» **Task directions**
Pull every line that includes the word "Some" out of the data below and copy it.

Extracted records:
[Start of section]
(** ** Schedules *)

(** No random value reaches the [unreachable!]. *)
Lemma weighted_scenario_ok random : exists s, weighted_scenario random = Ok s.
Proof.
  unfold weighted_scenario. change (foldr _ _ _) with 6. cbn. pose proof (Z.mod_pos_bound random 6 ltac:(lia)).
  destruct (Z.ltb_spec (random mod 6) 3); [now eexists|]. destruct (Z.ltb_spec (random mod 6 - 3) 2); [now eexists|].
  destruct (Z.ltb_spec (random mod 6 - 3 - 2) 1); [now eexists|lia].
Qed.

(** The parameters of an entry: the rows of a [Rows] entry and nothing else. *)
Definition entry_parameters (e : SequenceEntry) : Prop :=
  match scenario e with
  | Rows => exists n, parameters e = [(str "rows", n)] /\ 1 <= n <= 31 /\ (canonical e = true -> n = 7)
  | _ => parameters e = []
  end.

(** What of an entry does not depend on the seed. *)
Definition entry_shape (e : SequenceEntry) : Phase * option ScenarioId :=
  (entry_phase e, if canonical e then Some (scenario e) else None).

Definition well_formed (es : list SequenceEntry) : Prop :=
  map ordinal es = seqZ 0 (len es) /\ Forall entry_parameters es.

(** [es'] is [es] and entries of the given shapes. *)
Definition grows (es es' : list SequenceEntry) (shapes : list (Phase * option ScenarioId)) : Prop :=
  well_formed es -> well_formed es' /\ map entry_shape es' = map entry_shape es ++ shapes.

Lemma grows_refl es : grows es es [].
Proof. intros H. now rewrite app_nil_r. Qed.
Lemma grows_trans es1 es2 es3 s1 s2 : grows es1 es2 s1 -> grows es2 es3 s2 -> grows es1 es3 (s1 ++ s2).
Proof. intros H1 H2 H. destruct (H1 H) as [W1 E1]. destruct (H2 W1) as [W2 E2]. split; [done|]. now rewrite E2, E1, app_assoc. Qed.

Lemma push_entry_grows es phase s c rng :
  grows es (push_entry es phase s c rng).1 [(phase, if c then Some s else None)].
Proof.
  intros [Ho Hf]. unfold push_entry.
  destruct (if bool_decide (s = Rows) then _ else _) as [params rng'] eqn:E. simpl. split; [|now rewrite map_app].
  split.
  - rewrite map_app, Ho. unfold len. rewrite length_app, Nat2Z.inj_add, seqZ_app by lia. simpl. rewrite Z.add_0_l. done.
  - apply Forall_app. split; [done|]. apply Forall_singleton. unfold entry_parameters; simpl.
    pose proof (Z.mod_pos_bound (rng_next rng) 31).
    destruct s; case_bool_decide; try done; [simplify_eq; done| |simplify_eq; done].
    destruct c; simplify_eq; eexists; (split; [reflexivity|]); split; try done; lia.
Qed.

Definition canonical_shapes (phase : Phase) : list (Phase * option ScenarioId) :=
  map (fun s => (phase, Some (scenario_id s))) SCENARIOS.

Lemma push_canonical_grows scenarios phase : forall es rng,
  grows es (push_canonical scenarios phase es rng).1 (map (fun s => (phase, Some (scenario_id s))) scenarios).
Proof.
  induction scenarios as [|s scenarios IH]; intros es rng; simpl; [apply grows_refl|].
  pose proof (push_entry_grows es phase (scenario_id s) true rng) as H. destruct (push_entry es phase _ _ rng) as [es1 rng1].
  exact (grows_trans _ _ _ [_] _ H (IH es1 rng1)).
Qed.

Lemma push_weighted_grows n phase : forall es rng, exists es' rng',
  push_weighted n phase es rng = Ok (es', rng') /\ grows es es' (replicate n (phase, None)).
Proof.
  induction n as [|n IH]; intros es rng; simpl; [do 2 eexists; split; [done|apply grows_refl]|].
  destruct (weighted_scenario_ok (rng_next rng)) as [s ->]. simpl.
  pose proof (push_entry_grows es phase s false (rng_next rng)) as H. destruct (push_entry es phase _ _ _) as [es1 rng1].
  destruct (IH es1 rng1) as (es' & rng' & -> & Hg). do 2 eexists; split; [done|]. exact (grows_trans _ _ _ [_] _ H Hg).
Qed.

Lemma schedule_phases_grows n ps : forall es rng, exists es',
  schedule_phases ps n es rng = Ok es' /\ grows es es' (ps ≫= fun p => canonical_shapes p ++ replicate n (p, None)).
Proof.
  induction ps as [|p ps IH]; intros es rng; cbn [schedule_phases]; [eexists; split; [done|apply grows_refl]|].
  pose proof (push_canonical_grows SCENARIOS p es rng) as Hc. destruct (push_canonical SCENARIOS p es rng) as [es1 rng1].
  destruct (push_weighted_grows n p es1 rng1) as (es2 & rng2 & -> & Hw). cbn.
  destruct (IH es2 rng2) as (es3 & -> & Hs). eexists; split; [done|].
  exact (grows_trans _ _ _ _ _ (grows_trans _ _ _ _ _ Hc Hw) Hs).
Qed.

(** The shapes of a phase with [n] slots: canonical scenarios as far as they go. *)
Definition slot_shapes (phase : Phase) (slot n : nat) : list (Phase * option ScenarioId) :=
  map (fun i => (phase, scenario_id <$> SCENARIOS !! i)) (seq slot n).

Lemma duration_slots_grows n phase : forall slot es rng, exists es' rng',
  duration_slots n slot phase es rng = Ok (es', rng') /\ grows es es' (slot_shapes phase slot n).
Proof.
  induction n as [|n IH]; intros slot es rng; cbn [duration_slots]; [do 2 eexists; split; [done|apply grows_refl]|].
  destruct (SCENARIOS !! slot) as [d|] eqn:E.
  - cbn. pose proof (push_entry_grows es phase (scenario_id d) true rng) as H. destruct (push_entry es phase _ _ _) as [es1 rng1].
    destruct (IH (S slot) es1 rng1) as (es' & rng' & -> & Hg). do 2 eexists; split; [done|].
    change (slot_shapes phase slot (S n)) with ((phase, scenario_id <$> SCENARIOS !! slot) :: slot_shapes phase (S slot) n).
    rewrite E. exact (grows_trans _ _ _ [_] _ H Hg).
  - destruct (weighted_scenario_ok (rng_next rng)) as [s Hs]. rewrite Hs. cbn.
    pose proof (push_entry_grows es phase s false (rng_next rng)) as H. destruct (push_entry es phase _ _ _) as [es1 rng1].
    destruct (IH (S slot) es1 rng1) as (es' & rng' & -> & Hg). do 2 eexists; split; [done|].
    change (slot_shapes phase slot (S n)) with ((phase, scenario_id <$> SCENARIOS !! slot) :: slot_shapes phase (S slot) n).
    rewrite E. exact (grows_trans _ _ _ [_] _ H Hg).
Qed.

(** [slots] divided over the three phases as evenly as possible. *)
Definition phase_share (slots i : nat) : nat := (slots / 3 + (if decide (i < slots mod 3) then 1 else 0))%nat.

Lemma duration_phases_grows slots ps : forall i es rng, exists es',
  duration_phases ps i slots es rng = Ok es' /\
  grows es es' (mjoin (imap (fun j p => slot_shapes p 0 (phase_share slots (i + j))) ps)).
Proof.
  induction ps as [|p ps IH]; intros i es rng; cbn [duration_phases]; [eexists; split; [done|apply grows_refl]|].
  destruct (duration_slots_grows (phase_share slots i) p 0 es rng) as (es1 & rng1 & Hd & Hg). unfold phase_share in Hd at 1.
  rewrite Hd. cbn. destruct (IH (S i) es1 rng1) as (es' & -> & Hs). eexists; split; [done|].
  rewrite Nat.add_0_r. replace (imap _ ps) with (imap (fun j p => slot_shapes p 0 (phase_share slots (S i + j))) ps).
  - exact (grows_trans _ _ _ _ _ Hg Hs).
  - apply imap_ext. intros j q _. simpl. now rewrite Nat.add_succ_r.
Qed.

Lemma phase_shares slots : (phase_share slots 0 + phase_share slots 1 + phase_share slots 2 = slots)%nat.
Proof.
  unfold phase_share. pose proof (Nat.div_mod_eq slots 3). pose proof (Nat.mod_upper_bound slots 3).
  repeat case_decide; lia.
Qed.

Lemma length_shapes es shapes : map entry_shape es = shapes -> length es = length shapes.
Proof. intros <-. now rewrite length_map. Qed.

(** An iteration budget schedules, whatever the seed, the three phases in order,
    each with the canonical cycle of scenarios first and then the budgeted number of
    weighted choices; entries are numbered by position, and carry the parameters their
    scenario needs and no other, within the range the driver can check. *)
Theorem iteration_schedule_shape seed n : 0 <= n ->
  exists es, schedule seed (Iterations n) = Ok es /\
    map entry_shape es = (phases ≫= fun p => [(p, Some Scalar); (p, Some Rows); (p, Some SyntaxError)] ++ replicate (Z.to_nat n) (p, None)) /\
    len es = 3 * (3 + n) /\ map ordinal es = seqZ 0 (len es) /\ Forall entry_parameters es.
Proof.
  intros Hn. destruct (schedule_phases_grows (Z.to_nat n) phases [] seed) as (es & He & Hg). exists es. split; [exact He|].
  destruct (Hg ltac:(now split)) as [[Ho Hf] Hs]. split; [exact Hs|]. split; [|now split].
  apply length_shapes in Hs. unfold len. rewrite Hs. simpl. do 3 (rewrite ?length_app, ?length_replicate; simpl). lia.
Qed.
Lemma iteration_schedule_shape_witness : exists es, schedule 42 (Iterations 4) = Ok es /\ len es = 21.
Proof. destruct (iteration_schedule_shape 42 4 ltac:(lia)) as (es & H & _ & Hl & _). exists es. split; [exact H|exact Hl]. Defined.

(** A duration budget schedules one operation for each second, paced at exactly one
    second: the seconds are divided over the three phases in order, with shares that
    differ by one at most, each share starting with the canonical scenarios as far as
    it goes. Below 2^53 seconds the pace is computed in floating point without error. *)
Theorem duration_schedule_paced seed n : 0 < n < 2 ^ 53 ->
  exists es, schedule seed (DurationSeconds n) = Ok es /\
    map entry_shape es = mjoin (imap (fun i p => slot_shapes p 0 (phase_share (Z.to_nat n) i)) phases) /\
    len es = n /\ map ordinal es = seqZ 0 n /\ Forall entry_parameters es /\
    pace_of (DurationSeconds n) es = Ok (Some NANOS).
Proof.
  intros Hn. destruct (duration_phases_grows (Z.to_nat n) phases 0 [] seed) as (es & He & Hg). exists es.
  split; [unfold schedule, duration_schedule; destruct (Z.to_nat n) eqn:E; [lia|exact He]|].
  destruct (Hg ltac:(now split)) as [[Ho Hf] Hs]. split; [exact Hs|].
  assert (len es = n) as Hl.
  { apply length_shapes in Hs. unfold len. rewrite Hs. pose proof (phase_shares (Z.to_nat n)) as Hp. simpl. unfold slot_shapes.
    rewrite !length_app, !length_map, !length_seq. simpl. lia. }
  rewrite Hl in Ho. split_and!; [done..|]. unfold pace_of. rewrite Hl, pace_one_second by done. done.
Qed.
Lemma duration_schedule_paced_witness : exists es, schedule 9 (DurationSeconds 12) = Ok es /\ len es = 12 /\
  pace_of (DurationSeconds 12) es = Ok (Some NANOS).
Proof. destruct (duration_schedule_paced 9 12 ltac:(lia)) as (es & H & _ & Hl & _ & _ & Hp). exists es. split; [exact H|]. split; [exact Hl|exact Hp]. Defined.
[End of section]
» **Solution**
  (entry_phase e, if canonical e then Some (scenario e) else None).
  grows es (push_entry es phase s c rng).1 [(phase, if c then Some s else None)].
  map (fun s => (phase, Some (scenario_id s))) SCENARIOS.
  grows es (push_canonical scenarios phase es rng).1 (map (fun s => (phase, Some (scenario_id s))) scenarios).
    map entry_shape es = (phases ≫= fun p => [(p, Some Scalar); (p, Some Rows); (p, Some SyntaxError)] ++ replicate (Z.to_nat n) (p, None)) /\
    pace_of (DurationSeconds n) es = Ok (Some NANOS).
  pace_of (DurationSeconds 12) es = Ok (Some NANOS).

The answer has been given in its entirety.